▶ [EXERCISE INSTRUCTIONS] Check each line of the entries below for the word "rewrite", and copy the lines that have it.

- - - - -

(** Field [n] is flagged at index [n-1], exactly when it was there. *)
Lemma seen_of_lookup ns n : StronglySorted Z.lt ns -> Forall field_ok ns -> field_ok n ->
  seen_of ns !! Z.to_nat (n - 1) = Some true <-> n ∈ ns.
Proof.
  intros Hs Hf Hn. unfold field_ok in Hn. induction ns as [|m ns IH] using rev_ind.
  { split; [done|intros Hx; by apply not_elem_of_nil in Hx]. }
  pose proof Hs as Hs'. apply StronglySorted_app in Hs as (Hlt & Hs & _).
  pose proof Hf as Hf'. apply Forall_app in Hf as [Hf Hm]. apply Forall_inv in Hm. unfold field_ok in Hm.
  rewrite seen_of_snoc, elem_of_app, list_elem_of_singleton. specialize (IH Hs Hf).
  pose proof (length_seen_of ns Hs Hf) as Hlen.
  assert (Hlast : (length (seen_of ns) <= Z.to_nat (m - 1))%nat).
  { rewrite Hlen. destruct (last ns) as [x|] eqn:El; simpl; [|lia].
    assert (x < m) by (apply Hlt; [by apply last_Some_elem_of|left]). lia. }
  unfold see. destruct (decide (Z.to_nat (n - 1) < length (seen_of ns))%nat) as [Hl|Hl].
  - rewrite lookup_app_l, IH by done. split; [by left|]. intros [?|E]; [done|]. lia.
  - rewrite lookup_app_r by lia.
    assert (Hnin : n ∉ ns).
    { intros Hin. apply IH in Hin. apply lookup_lt_Some in Hin. lia. }
    rewrite lookup_app_Some, lookup_replicate, length_replicate, list_lookup_singleton_Some.
    split; [intros [[? _]|(Hge & Hi & _)]; [done|right; lia]|]. intros [?|E]; [done|]. right. subst m.
    split; [lia|]. split; [lia|done].
Qed.

(** ** Properties *)

Definition marshal_struct (fields : list (Z * option FieldValue)) : res bytes :=
  match Writer_Reset (write_struct fields NewWriter) with
  | (_, _, None, b) => Ok b
  | (_, _, Some e, _) => errorf e
  end.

- - - - -

▶ [RESPONSE BOX]
  rewrite seen_of_snoc, elem_of_app, list_elem_of_singleton. specialize (IH Hs Hf).
  { rewrite Hlen. destruct (last ns) as [x|] eqn:El; simpl; [|lia].
  - rewrite lookup_app_l, IH by done. split; [by left|]. intros [?|E]; [done|]. lia.
  - rewrite lookup_app_r by lia.
    rewrite lookup_app_Some, lookup_replicate, length_replicate, list_lookup_singleton_Some.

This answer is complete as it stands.